> **Exercise aim**
Of the entries below, return exactly those lines that fall between the one containing "(** X2. [Tap], [SendKeys]" and the one containing "checked_outcome (fst (Tap s x y w))", the two end lines included.

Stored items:
□ □ □ □ □ □ □

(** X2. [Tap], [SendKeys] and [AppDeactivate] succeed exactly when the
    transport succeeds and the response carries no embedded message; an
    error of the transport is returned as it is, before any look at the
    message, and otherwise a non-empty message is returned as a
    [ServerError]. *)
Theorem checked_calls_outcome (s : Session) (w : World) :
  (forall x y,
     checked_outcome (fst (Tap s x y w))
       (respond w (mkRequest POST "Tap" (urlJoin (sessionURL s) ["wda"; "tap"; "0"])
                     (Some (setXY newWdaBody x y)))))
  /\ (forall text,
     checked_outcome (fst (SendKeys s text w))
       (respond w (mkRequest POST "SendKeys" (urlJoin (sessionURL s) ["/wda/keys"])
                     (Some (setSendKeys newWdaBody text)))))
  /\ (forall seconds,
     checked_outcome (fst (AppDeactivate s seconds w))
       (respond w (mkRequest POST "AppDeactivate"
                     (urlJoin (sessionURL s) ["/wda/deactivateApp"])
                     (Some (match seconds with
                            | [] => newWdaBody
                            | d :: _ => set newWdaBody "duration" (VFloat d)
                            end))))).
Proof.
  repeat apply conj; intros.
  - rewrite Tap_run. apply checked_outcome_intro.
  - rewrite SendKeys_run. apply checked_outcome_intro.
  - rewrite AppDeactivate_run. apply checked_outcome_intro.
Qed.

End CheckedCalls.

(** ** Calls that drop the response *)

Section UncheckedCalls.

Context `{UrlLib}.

□ □ □ □ □ □ □

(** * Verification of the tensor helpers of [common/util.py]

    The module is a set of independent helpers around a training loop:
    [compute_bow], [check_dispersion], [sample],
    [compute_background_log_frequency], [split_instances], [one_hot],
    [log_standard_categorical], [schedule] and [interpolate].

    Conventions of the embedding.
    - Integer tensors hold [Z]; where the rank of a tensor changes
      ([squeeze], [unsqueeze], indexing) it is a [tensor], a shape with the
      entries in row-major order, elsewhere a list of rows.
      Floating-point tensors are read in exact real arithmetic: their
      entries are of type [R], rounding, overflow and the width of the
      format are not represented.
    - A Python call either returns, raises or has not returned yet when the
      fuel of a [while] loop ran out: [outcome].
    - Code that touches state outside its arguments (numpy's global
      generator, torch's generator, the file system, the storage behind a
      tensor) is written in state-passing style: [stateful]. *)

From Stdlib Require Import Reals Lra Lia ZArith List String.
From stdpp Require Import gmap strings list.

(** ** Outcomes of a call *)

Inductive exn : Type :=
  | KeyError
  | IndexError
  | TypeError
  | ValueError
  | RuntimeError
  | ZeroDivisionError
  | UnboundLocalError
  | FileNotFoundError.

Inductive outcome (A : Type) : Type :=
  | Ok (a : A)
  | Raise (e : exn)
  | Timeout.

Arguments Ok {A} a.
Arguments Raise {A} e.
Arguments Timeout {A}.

□ □ □ □ □ □ □

> **Finished task**
(** X2. [Tap], [SendKeys] and [AppDeactivate] succeed exactly when the
    transport succeeds and the response carries no embedded message; an
    error of the transport is returned as it is, before any look at the
    message, and otherwise a non-empty message is returned as a
    [ServerError]. *)
Theorem checked_calls_outcome (s : Session) (w : World) :
  (forall x y,
     checked_outcome (fst (Tap s x y w))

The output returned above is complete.